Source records
╔══
(* ===== verification/Events.v ===== *)
(** * Events and persistence (choirworks/core/events.py, a2a/wire.py,
    orchestration/events.py, orchestration/session.py)

    The A2A events a turn emits, the messages it records for the LLM, and the
    session's snapshot in the context store. Log lines are left out. *)
From S2P Require Import Prelude PyStr Dict Json State StateFacts Transitions StateJson World Tool.
Local Open Scope string_scope.
Local Open Scope list_scope.

(** [CwType]: the values of the [cw_type] metadata of a part. *)
Inductive CwType := THOUGHT | TEXT | FUNCTION_CALL | CW_QUESTION | DECISION | HISTORY | COMPACTION.
Definition CwType_value (t : CwType) : string :=
  match t with
  | THOUGHT => "thought" | TEXT => "text" | FUNCTION_CALL => "function_call" | CW_QUESTION => "question"
  | DECISION => "decision" | HISTORY => "history" | COMPACTION => "compaction"
  end.

(** ** Builders (core/events.py, a2a/wire.py) *)

(** [struct(data)]: a protobuf [Struct], [None] values stripped. *)
Definition struct_of (data : list (string * json)) : list (string * json) :=
  match strip_none (JObj data) with JObj kvs => kvs | _ => [] end.

(** [join_text(parts)]. *)
Definition join_text (parts : list Part) : string :=
  str_join nl
    (omap (fun p => match p_content p with CText s => Some s | _ => None end) parts).

Definition status_update (task_id context_id : string) (st : task_state) (metadata : list (string * json))
    (message : option Message) : A2AEvent :=
  EvStatus task_id context_id st message
    (match metadata with [] => None | _ => Some (JObj (struct_of metadata)) end).

Definition status_event := status_update.

(** [data_part(data, metadata)]. *)
Definition data_part (data metadata : list (string * json)) : Part :=
  mkPart (CData (strip_none (JObj data))) (struct_of metadata).

Definition chunk_event (task_id context_id text : string) (kind : CwType) (author artifact_id : string)
    (append last_chunk : bool) : A2AEvent :=
  EvArtifact task_id context_id
    (mkArtifact artifact_id estr
       [mkPart (CText text) [("cw_type", JStr (CwType_value kind)); ("author", JStr author)]] [])
    append last_chunk.

Definition function_call_event (artifact_id task_id context_id function_name : string) (args result : json)
    (call_id args_json result_json : string) : A2AEvent :=
  EvArtifact task_id context_id
    (mkArtifact artifact_id estr
       [mkPart (CData (JObj [("function_name", JStr function_name); ("function_args", args);
          ("function_result", result); ("call_id", JStr call_id); ("args_json", JStr args_json);
          ("result_json", JStr result_json)])) [("cw_type", JStr (CwType_value FUNCTION_CALL))]] [])
    false true.

Definition state_delta_event (task_id context_id : string) (delta : list (string * json)) (st : task_state) : A2AEvent :=
  status_event task_id context_id st [("cw_delta", JObj delta)] None.

(** ** Emission (orchestration/events.py) *)

Definition _TERMINAL_TASK_STATES : list task_state :=
  [TaskState.COMPLETED; TaskState.CANCELED; TaskState.FAILED; TaskState.REJECTED].

(** Pending questions keep the task in [INPUT_REQUIRED]. *)
Definition _effective_state (s : OrchestrationState) (st : task_state) : task_state :=
  if bool_decide (st ∈ _TERMINAL_TASK_STATES) then st
  else match pending_interventions s with [] => st | _ => TaskState.INPUT_REQUIRED end.

Section events.
Context `{!Env}.

Definition emit_event (st : task_state) (metadata : list (string * json)) (message : option Message) : M unit :=
  w ← get_world;
  enqueue_event (status_event (w_task_id w) (w_context_id w) (_effective_state (w_state w) st) metadata message).

Definition emit_state_delta (ns : list (string * json)) (ms : list json) (ivs : list (string * json))
    (st : task_state) : M unit :=
  let delta := ((match ns with [] => [] | _ => [("nodes", JObj ns)] end)
    ++ (match ms with [] => [] | _ => [("members", JArr ms)] end)
    ++ (match ivs with [] => [] | _ => [("interventions", JObj ivs)] end))%list in
  match delta with
  | [] => mret tt
  | _ =>
      w ← get_world;
      enqueue_event (state_delta_event (w_task_id w) (w_context_id w) delta (_effective_state (w_state w) st))
  end.

Definition emit_intervention_rejected (intervention_id reason : string) : M unit :=
  emit_event TaskState.WORKING [("intervention_id", JStr intervention_id); ("reason", JStr reason)] None.

Definition expired_delta (iv : Intervention) : string * json :=
  (iv_id iv, JObj [("status", JStr "expired"); ("node_id", JStr (iv_node_id iv));
     ("kind", JStr (InterventionKind_value (iv_kind iv)))]).

(** Push an expired delta so the client tears down the reply affordance. *)
Definition emit_interventions_expired (expired : list Intervention) : M unit :=
  match expired with
  | [] => mret tt
  | _ => emit_state_delta [] [] (foldl (fun d iv => dset (expired_delta iv).1 (expired_delta iv).2 d) [] expired)
           TaskState.WORKING
  end.

Definition emit_chunk (text : string) (kind : CwType) (author artifact_id : string) (append last_chunk : bool) : M unit :=
  w ← get_world;
  enqueue_event (chunk_event (w_task_id w) (w_context_id w) text kind author artifact_id append last_chunk).
Definition emit_thought_chunk (text author : string) (append last_chunk : bool) (artifact_id : string) : M unit :=
  emit_chunk text THOUGHT author artifact_id append last_chunk.
Definition emit_text_chunk (text : string) (append last_chunk : bool) (artifact_id : string) : M unit :=
  emit_chunk text TEXT "assistant" artifact_id append last_chunk.

Definition append_messages (l : list ChatMessage) : M unit :=
  modify (fun w => set_messages (w_messages w ++ l)%list w).

(** The assistant tool call and its result, as recorded for the LLM. *)
Definition tool_exchange (function_name call_id args_json result_json : string) : list ChatMessage :=
  [MsgToolCall call_id function_name args_json; MsgTool call_id result_json].

Definition _record_tool_exchange (function_name call_id args_json result_json : string) : M unit :=
  append_messages (tool_exchange function_name call_id args_json result_json).

(** [call_id or uuid.uuid4().hex]. *)
Definition or_uuid (call_id : string) : M string :=
  if str_truthy call_id then mret call_id else new_uuid.

(** The body shared by the two functions below. *)
Definition emit_call_artifact (function_name : string) (args result : json)
    (call_id args_json result_json : string) (st : task_state) : M unit :=
  (_record_tool_exchange function_name call_id args_json result_json ;;;
   artifact_id ← new_uuid;
   w ← get_world;
   enqueue_event (function_call_event artifact_id (w_task_id w) (w_context_id w) function_name args result
     call_id args_json result_json) ;;;
   emit_event st [] None)%choir.

Definition emit_function_call (func : FunctionTool) (args : Args) (result : FunctionResult)
    (call_id : string) (st : task_state) : M unit :=
  call_id ← or_uuid call_id;
  emit_call_artifact (ft_name func) (args_dump args) (result_dump result) call_id
    (dumps (args_dump args)) (dumps (result_dump result)) st.

Definition emit_function_error (func : FunctionTool) (error call_id args_json : string) (st : task_state) : M unit :=
  call_id ← or_uuid call_id;
  let args_json := str_or args_json "{}" in
  let result := JObj [("success", JBool false); ("error", JStr error)] in
  emit_call_artifact (ft_name func) (JObj []) result call_id args_json (dumps result) st.

(** [role] of a recorded message: ["user"] or ["assistant"]. *)
Inductive chat_role := User | Assistant.
Definition chat_role_value (r : chat_role) : string := match r with User => "user" | Assistant => "assistant" end.
Definition chat_message (r : chat_role) (content : string) : ChatMessage :=
  match r with User => MsgUser content | Assistant => MsgAssistant content end.

(** The artifact that carries a recorded message. *)
Definition message_artifact (artifact_id content : string) (t : CwType) (r : chat_role) : Artifact :=
  mkArtifact artifact_id estr
    [mkPart (CText content) [("cw_type", JStr (CwType_value t)); ("role", JStr (chat_role_value r))]] [].

(** Append one message to the history and persist it as an artifact. *)
Definition _record_message (content : string) (t : CwType) (r : chat_role) : M unit :=
  (append_messages [chat_message r content] ;;;
   artifact_id ← new_uuid;
   w ← get_world;
   enqueue_event (EvArtifact (w_task_id w) (w_context_id w) (message_artifact artifact_id content t r) false true))%choir.

Definition record_decision (content : string) : M unit := _record_message content DECISION Assistant.
Definition record_message (content : string) (r : chat_role) : M unit := _record_message content HISTORY r.

Definition compaction_artifact (artifact_id : string) (compacted_count : Z) (summary : string) : Artifact :=
  mkArtifact artifact_id estr
    [mkPart (CText summary) [("cw_type", JStr (CwType_value COMPACTION)); ("compacted_count", JNum compacted_count)]] [].

Definition emit_compaction (compacted_count : Z) (summary : string) : M unit :=
  artifact_id ← new_uuid;
  w ← get_world;
  enqueue_event (EvArtifact (w_task_id w) (w_context_id w) (compaction_artifact artifact_id compacted_count summary) false true).

(** ** Status changes (orchestration/transitions.py, transition) *)

(** The single status change entry: validate, apply, emit. *)
Definition transition (k : string) (to : node_status) (emit : bool) (delta : list (string * json))
    (ivs : list (string * json)) : M unit :=
  (transition_at k to ;;;
   n ← node_at k;
   when emit (emit_state_delta
     [(n_id n, JObj (dset "status" (JStr (NodeStatus.node_status_value to)) delta))] [] ivs
     TaskState.WORKING))%choir.

(** ** Sessions (orchestration/session.py) *)

Definition STATE_JSON_KEY : string := "choirworks.state".

(** [SessionManager.persist]: store a snapshot, then publish it. *)
Definition persist : M unit :=
  (s ← get_state;
   modify (fun w => set_store (state_to_json (w_state w)) w) ;;;
   emit_event TaskState.WORKING [(STATE_JSON_KEY, state_to_json s)] None)%choir.

(** [SessionManager.evict_session]: forget the session; its runner and task
    tables are cleared. *)
Definition evict_session : M unit :=
  modify (fun w => set_flags false (if w_session w then false else w_runner w) (w_wake w) w).

(** [runtime.wake.set()]. *)
Definition wake_set : M unit := modify (fun w => set_flags (w_session w) (w_runner w) true w).

(** [start_runner] (execution/runner.py): at most one runner per session. *)
Definition start_runner : M unit :=
  modify (fun w => set_flags (w_session w) true (w_wake w) w).
End events.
╚══
WHAT YOU NEED TO DO
Of the lines above, output exactly those from the line bearing "(** [struct(data)]: a" through the line bearing "(** [data_part(data, metadata)]. *)", inclusive.

REPLY
(** [struct(data)]: a protobuf [Struct], [None] values stripped. *)
Definition struct_of (data : list (string * json)) : list (string * json) :=
  match strip_none (JObj data) with JObj kvs => kvs | _ => [] end.

(** [join_text(parts)]. *)
Definition join_text (parts : list Part) : string :=
  str_join nl
    (omap (fun p => match p_content p with CText s => Some s | _ => None end) parts).

Definition status_update (task_id context_id : string) (st : task_state) (metadata : list (string * json))
    (message : option Message) : A2AEvent :=
  EvStatus task_id context_id st message
    (match metadata with [] => None | _ => Some (JObj (struct_of metadata)) end).

Definition status_event := status_update.

(** [data_part(data, metadata)]. *)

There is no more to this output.